-- What you have to do --
Copy the listing below line for line, from its opening line to the one with "NetworkInstallHTTPAllow s; NetworkInstallHTTPDeny", both included; stop there.

-- Record extracts --
(* ===== verification/SurfaceFacts.v ===== *)
(** What the permission surface records, and what an update without widenings
    cannot do. *)
From stdpp Require Import options.
From S2P Require Import Prelude GoStrings Json Types Config Marshal Surface.

(** ** Surfaces as lists of grants *)

Definition surface_lists (s : Surface) : list (list string) :=
  [NetworkInstallAllow s; NetworkInstallDeny s; NetworkRuntimeAllow s; NetworkRuntimeDeny s;
   NetworkInstallHTTPAllow s; NetworkInstallHTTPDeny s; NetworkRuntimeHTTPAllow s;
   NetworkRuntimeHTTPDeny s; CredentialsInstall s; CredentialsRuntime s; SSHAgentGrants s;
   StoragePaths s; SkillsPaths s; SkillsWritePaths s; Ports s; USB s; Services s].

Lemma surface_eq s t :
  surface_lists s = surface_lists t → Privileged s = Privileged t → s = t.
Proof. destruct s, t. cbn. by intros [= <- <- <- <- <- <- <- <- <- <- <- <- <- <- <- <- <-] <-. Qed.

Lemma surface_lists_app s t :
  surface_lists (surface_app s t) = zip_with app (surface_lists s) (surface_lists t).
Proof. done. Qed.

Lemma surface_lists_normalized s :
  surface_lists (surface_normalized s) = map normalized (surface_lists s).
Proof. done. Qed.

(** Every grant of [s] is one of [t]. *)
Definition surface_sub (s t : Surface) : Prop :=
  Forall2 (⊆) (surface_lists s) (surface_lists t) ∧ (Privileged s = true → Privileged t = true).

#[export] Instance surface_sub_refl : Reflexive surface_sub.
Proof. intros s. by split. Qed.

#[export] Instance surface_sub_trans : Transitive surface_sub.
Proof. intros s t u [H1 H2] [H3 H4]. split; [by etrans|auto]. Qed.

Lemma surface_sub_app_l s t : surface_sub s (surface_app s t).
Proof.
  split; [|cbn; intros ->; done]. rewrite surface_lists_app.
  unfold surface_lists. cbn. repeat constructor; apply list_subseteq_app_l; done.
Qed.

Lemma surface_sub_app_r s t : surface_sub t (surface_app s t).
Proof.
  split; [|cbn; intros ->; apply orb_true_r]. rewrite surface_lists_app.
  unfold surface_lists. cbn. repeat constructor; apply list_subseteq_app_r; done.
Qed.

Lemma normalized_elem l x : x ∈ normalized l ↔ x ∈ l.
Proof. unfold normalized. by rewrite sort_strings_elem_of, dedupe_id_elem_of. Qed.

Lemma normalized_NoDup l : NoDup (normalized l).
Proof. unfold normalized. rewrite sort_strings_perm. apply dedupe_id_NoDup. Qed.

Lemma normalized_sorted l : StronglySorted String.le (normalized l).
Proof. apply sort_strings_sorted. Qed.

(** The normal form of a set of grants is unique. *)
Lemma normalized_unique l l' : (∀ x, x ∈ l ↔ x ∈ l') → normalized l = normalized l'.
Proof.
  intros H. apply sort_strings_perm_eq, NoDup_Permutation; [apply dedupe_id_NoDup..|].
  intros x. by rewrite !dedupe_id_elem_of.
Qed.
(** ** Properties *)

(** Resolving arguments succeeds exactly when nothing undeclared is
    supplied and every declaration is answered — by the supplied value, or by
    the default of an optional argument — with a value its enum or pattern
    admits; the result then binds every declared argument to that value and
    nothing else. *)
Theorem resolve_args_exact compile decls supplied :
  ((∃ out, ResolveArgs compile decls supplied = Ok out) ↔
   (∀ n, is_Some (supplied !! n) → is_Some (decls !! n)) ∧
   (∀ n d, decls !! n = Some d → answered compile supplied n d)) ∧
  (∀ out, ResolveArgs compile decls supplied = Ok out →
   (∀ n, out !! n = d ← decls !! n; arg_value supplied n d) ∧
   (∀ n v, out !! n = Some v → ∃ d, decls !! n = Some d ∧ accepts compile d v)).
Proof.
  split; [apply ResolveArgs_Ok|]. intros out Ho. pose proof (ResolveArgs_lookup _ _ _ _ Ho) as Hl.
  split; [done|]. intros n v Hv. rewrite Hl in Hv.
  destruct (decls !! n) as [d|] eqn:E; [|done]. exists d. split; [done|]. cbn in Hv.
  assert (∃ out, ResolveArgs compile decls supplied = Ok out) as Hex by eauto.
  apply ResolveArgs_Ok in Hex as [_ Ha]. specialize (Ha n d E). unfold answered in Ha.
  by rewrite Hv in Ha.
Qed.

Lemma resolve_args_exact_witness :
  let decls : gmap string Arg :=
    <["port" := mkArg (Some "8080") false "" [] "[0-9]+" "" ""]>
    (<["mode" := mkArg None true "" ["dev"; "prod"] "" "" ""]> ∅) in
  let digits p :=
    if bool_decide (p = "^(?:[0-9]+)$") then Some (matches (RPlus (RSet is_digit))) else None in
  ∃ d, decls !! "port" = Some d ∧ accepts digits d "8080".
Proof.
  intros decls digits.
  destruct (resolve_args_exact digits decls (<["mode" := "dev"]> ∅)) as [_ H].
  refine (proj2 (H (<["port" := "8080"]> (<["mode" := "dev"]> ∅)) _) "port" "8080" _);
    by vm_compute.
Defined.

(** Expanding a string succeeds exactly when every reference in it has a
    value; the result is the text with each reference replaced by its value
    and every other byte unchanged. *)
Theorem expand_string_exact s values out :
  ExpandString s values = Ok out ↔
  (∀ n, n ∈ arg_names s → is_Some (values !! n)) ∧ out = substituted values (pieces argRef 0 s).
Proof.
  unfold ExpandString. rewrite expand_pieces_Ok. unfold arg_names.
  rewrite Forall_forall. split; intros [H ->]; (split; [|done]); intros x.
  - intros [m [-> Hm]]%list_elem_of_fmap. by apply H.
  - intros Hx. apply H, list_elem_of_fmap_2, Hx.
Qed.
(* ===== verification/Diagnostics.v ===== *)
(** [spec/position.go], [spec/diagnostics.go] and [cmd/frontend/source.go]: where the
    elements of a document are in its source, and the failures of a validation shown
    there.

    A field path is a string; [segment]s are what it is made of.  The errors are trees,
    searched the way [errors.As] searches them. *)
From stdpp Require Import options.
From S2P Require Import Prelude GoStrings GoUnicode Version VersionOrder Template.

(** ** Documents with their positions

    [yaml.Node], as far as positions are concerned. *)

Inductive node_kind := DocumentNode | SequenceNode | MappingNode | ScalarNode | AliasNode.
#[export] Instance node_kind_eq_dec : EqDecision node_kind.
Proof. solve_decision. Defined.

Inductive Located := mkLocated {
  Kind : node_kind;
  Line : Z;
  Column : Z;
  Value : string;
  Content : list Located;
}.

(** [yaml.Unmarshal] into a node: a document without content leaves the node zero. *)
Class SourceNodes := { yaml_nodes : string → result string (option Located) }.

Record Position := mkPosition {
  Position_Line : Z;
  Position_Column : Z;
  EndLine : Z;
  EndColumn : Z;
}.
#[export] Instance Position_eq_dec : EqDecision Position.
Proof. solve_decision. Defined.

(** The loops over a mapping's pairs and a sequence's items. *)
Definition over_pairs {A} (f : Located → Located → A → A) : list Located → A → A :=
  fix go l acc := match l with key :: value :: l => go l (f key value acc) | _ => acc end.
Definition over_items {A} (f : nat → Located → A → A) : nat → list Located → A → A :=
  fix go i l acc := match l with item :: l => go (S i) l (f i item acc) | [] => acc end.

Definition last_or {A B} (d : B) (f : A → B) : list A → B :=
  fix go l := match l with [] => d | [x] => f x | _ :: l => go l end.

Fixpoint endPositionOf (n : Located) : Z * Z :=
  match n with
  | mkLocated ScalarNode line column value _ =>
      let lines := split newline_byte value in
      if bool_decide (length lines = 1)
      then (line, column + Z.max 0 (Z.of_nat (String.length value) - 1))%Z
      else (line + Z.of_nat (length lines) - 1, Z.of_nat (String.length (default "" (last lines))))%Z
  | mkLocated (MappingNode | SequenceNode) line column _ content => last_or (line, column) endPositionOf content
  | mkLocated _ line column _ _ => (line, column)
  end.
Definition positionOf (n : Located) : Position :=
  let '(endLine, endColumn) := endPositionOf n in mkPosition (Line n) (Column n) endLine endColumn.

(** ** Paths *)

Definition field_path (path key : string) : string :=
  if bool_decide (path = "") then key else path +:+ "." +:+ key.
Definition indexed (field : string) (i : nat) : string := field +:+ "[" +:+ pretty i +:+ "]".

Fixpoint collectPositions (n : Located) (path : string) (positions : gmap string Position) : gmap string Position :=
  match n with
  | mkLocated MappingNode _ _ _ content =>
      over_pairs (λ key value positions,
        let childPath := field_path path (Value key) in
        collectPositions value childPath (<[childPath := positionOf value]> positions)) content positions
  | mkLocated SequenceNode _ _ _ content =>
      over_items (λ i item positions,
        let childPath := indexed path i in
        collectPositions item childPath (<[childPath := positionOf item]> positions)) 0 content positions
  | _ => positions
  end.

Definition document (root : Located) : Located :=
  match Kind root, Content root with DocumentNode, doc :: _ => doc | _, _ => root end.

(** [nil] maps are empty ones. *)
Definition Positions `{SourceNodes} (raw : string) : gmap string Position :=
  match yaml_nodes raw with
  | Ok (Some root) =>
      let doc := document root in
      if bool_decide (Line doc = 0%Z) then ∅ else collectPositions doc "" {[ "" := positionOf doc ]}
  | _ => ∅
  end.

(** [paths[name] = append(paths[name], path)], for the names a scalar refers to. *)
Definition add_reference (path : string) (paths : gmap string (list string)) (name : string) :
    gmap string (list string) :=
  <[name := default [] (paths !! name) ++ [path]]> paths.

Fixpoint visit_references (n : Located) (path : string) (paths : gmap string (list string)) : gmap string (list string) :=
  match n with
  | mkLocated DocumentNode _ _ _ content => foldl (λ paths child, visit_references child path paths) paths content
  | mkLocated MappingNode _ _ _ content =>
      over_pairs (λ key value paths,
        let childPath := field_path path (Value key) in visit_references value childPath (visit_references key childPath paths))
        content paths
  | mkLocated SequenceNode _ _ _ content =>
      over_items (λ i child paths, visit_references child (indexed path i) paths) 0 content paths
  | mkLocated ScalarNode _ _ value _ => foldl (add_reference path) paths (ReferencedArgs value)
  | mkLocated AliasNode _ _ _ _ => paths
  end.
Definition argReferencePaths `{SourceNodes} (raw : string) : gmap string (list string) :=
  match yaml_nodes raw with Ok (Some root) => visit_references root "" ∅ | _ => ∅ end.

(** [strings.LastIndexAny]. *)
Fixpoint last_index_any (chars : ascii → bool) (s : string) : option nat :=
  match s with
  | "" => None
  | String d s' =>
      match last_index_any chars s' with
      | Some i => Some (S i)
      | None => if chars d then Some 0 else None
      end
  end.

(** The path of the element around the one at [path]. *)
Definition container (path : string) : string :=
  match last_index_any (one_of ".[") path with Some i => str_take i path | None => "" end.

(** The loop of [PositionFor]; every turn shortens the path. *)
Fixpoint position_loop (fuel : nat) (positions : gmap string Position) (path : string) : option Position :=
  match fuel with
  | O => None
  | S fuel =>
      match positions !! path with
      | Some pos => Some pos
      | None => if bool_decide (path = "") then None else position_loop fuel positions (container path)
      end
  end.
Definition PositionFor (positions : gmap string Position) (path : string) : option Position :=
  position_loop (S (String.length path)) positions path.

(** ** Errors *)

Inductive error :=
  (** [errors.New], [fmt.Errorf]. *)
  | Plain (message : string)
  (** [fmt.Errorf("...%w...", err)]: the message is the formatted one. *)
  | Wrapped (message : string) (err : error)
  (** [*FieldError]. *)
  | Field (path : string) (err : error)
  | ValidationErrors (errs : list error)
  (** [*sourceError]. *)
  | Sourced (err : error) (message : string).

Fixpoint Error (err : error) : string :=
  match err with
  | Plain message | Wrapped message _ | Sourced _ message => message
  | Field path err =>
      if bool_decide (path = "") then Error err
      else if has_prefix (path +:+ ": ") (Error err) then Error err
      else path +:+ ": " +:+ Error err
  | ValidationErrors errs => join (String newline_byte "") (map Error errs)
  end.

(** [ValidationErrors.add] and [ValidationErrors.err]; [None] is [nil]. *)
Definition add (e : list error) (err : option error) : list error :=
  match err with
  | None => e
  | Some (ValidationErrors nested) => e ++ nested
  | Some err => e ++ [err]
  end.
Definition err (e : list error) : option error := match e with [] => None | _ => Some (ValidationErrors e) end.

(** [errors.As]: the first error of the type in the tree, from the root down. *)
Fixpoint as_validation (err : error) : option (list error) :=
  match err with
  | ValidationErrors errs => Some errs
  | Wrapped _ err | Field _ err | Sourced err _ => as_validation err
  | Plain _ => None
  end.
Definition first_some {A B} (f : A → option B) : list A → option B :=
  fix go l := match l with [] => None | x :: l => match f x with Some b => Some b | None => go l end end.
(** The field's path. *)
Fixpoint as_field (err : error) : option string :=
  match err with
  | Field path _ => Some path
  | Wrapped _ err | Sourced err _ => as_field err
  | ValidationErrors errs => first_some as_field errs
  | Plain _ => None
  end.

(** [strings.Replace(s, old, new, 1)] and [strings.Repeat]. *)
Fixpoint replace_first (old new s : string) : string :=
  if has_prefix old s then new +:+ str_drop (String.length old) s
  else match s with "" => "" | String c s => String c (replace_first old new s) end.
Fixpoint repeated (s : string) (n : nat) : string := match n with O => "" | S n => s +:+ repeated s n end.

(** ** Excerpts *)

Definition line_feed : string := String newline_byte "".
Definition tab_rune : N := 9.
Definition pad_rune (r : N) : string := if bool_decide (r = tab_rune) then String "009" "" else " ".

Definition sourceExcerpt (lines : list string) (pos : Position) : string :=
  if ((Position_Line pos <? 1) || (Z.of_nat (length lines) <? Position_Line pos) || (Position_Column pos <? 1))%Z then ""
  else
    let line := trim_suffix (String "013" "") (default "" (lines !! Z.to_nat (Position_Line pos - 1))) in
    let runes := runes line in
    if (Z.of_nat (length runes) + 1 <? Position_Column pos)%Z then ""
    else
      let padding := String.concat "" (map pad_rune (take (Z.to_nat (Position_Column pos - 1)) runes)) in
      let number := pretty (Position_Line pos) in
      let gutter := repeated " " (String.length number) in
      line_feed +:+ gutter +:+ " |" +:+ line_feed +:+ number +:+ " | " +:+ line +:+ line_feed +:+ gutter +:+ " | "
        +:+ padding +:+ "^".

(** ** Failures in their source *)

Section Format.
Context (filename : string) (positions : gmap string Position) (lines : list string).

(** A failure that is not several. *)
Definition format_one (err : error) : string :=
  let located := as_field err ≫= PositionFor positions in
  let prefix :=
    match located with
    | Some pos =>
        (if bool_decide (filename = "") then "" else filename +:+ ":")
          +:+ pretty (Position_Line pos) +:+ ":" +:+ pretty (Position_Column pos)
    | None => filename
    end in
  let excerpt := match located with Some pos => sourceExcerpt lines pos | None => "" end in
  if bool_decide (prefix = "") then Error err else prefix +:+ ": " +:+ Error err +:+ excerpt.

Fixpoint format_loop (fuel : nat) (err : error) : string :=
  match fuel with
  | O => ""
  | S fuel =>
      match as_validation err with
      | Some all =>
          replace_first (Error (ValidationErrors all)) (join (line_feed +:+ line_feed) (map (format_loop fuel) all))
            (Error err)
      | None => format_one err
      end
  end.
End Format.

(** How deep lists of failures are nested. *)
Fixpoint nesting (err : error) : nat :=
  match err with
  | Plain _ => 0
  | Wrapped _ err | Field _ err | Sourced err _ => nesting err
  | ValidationErrors errs => S (foldr max 0 (map nesting errs))
  end.
Definition formatSourceError (err : error) (filename : string) (positions : gmap string Position)
    (lines : list string) : string :=
  format_loop filename positions lines (S (nesting err)) err.

Definition WithSource `{SourceNodes} (err : option error) (filename raw : string) : option error :=
  match err with
  | None => None
  | Some err => Some (Sourced err (formatSourceError err filename (Positions raw) (split newline_byte raw)))
  end.

(** ** What BuildKit is given to render *)

(** [int32(n)]. *)
Definition int32 (n : Z) : Z := ((n + 2 ^ 31) mod 2 ^ 32 - 2 ^ 31)%Z.

(** [pb.Range]: the line and character of its start and of its end. *)
Record Range := mkRange { Start : Z * Z; End_ : Z * Z }.
(** [errdefs.Source]; the language is always YAML. *)
Record Source := mkSource { Data : string; Filename : string; Ranges : list Range }.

-- Task output --
(* ===== verification/SurfaceFacts.v ===== *)
(** What the permission surface records, and what an update without widenings
    cannot do. *)
From stdpp Require Import options.
From S2P Require Import Prelude GoStrings Json Types Config Marshal Surface.

(** ** Surfaces as lists of grants *)

Definition surface_lists (s : Surface) : list (list string) :=
  [NetworkInstallAllow s; NetworkInstallDeny s; NetworkRuntimeAllow s; NetworkRuntimeDeny s;
   NetworkInstallHTTPAllow s; NetworkInstallHTTPDeny s; NetworkRuntimeHTTPAllow s;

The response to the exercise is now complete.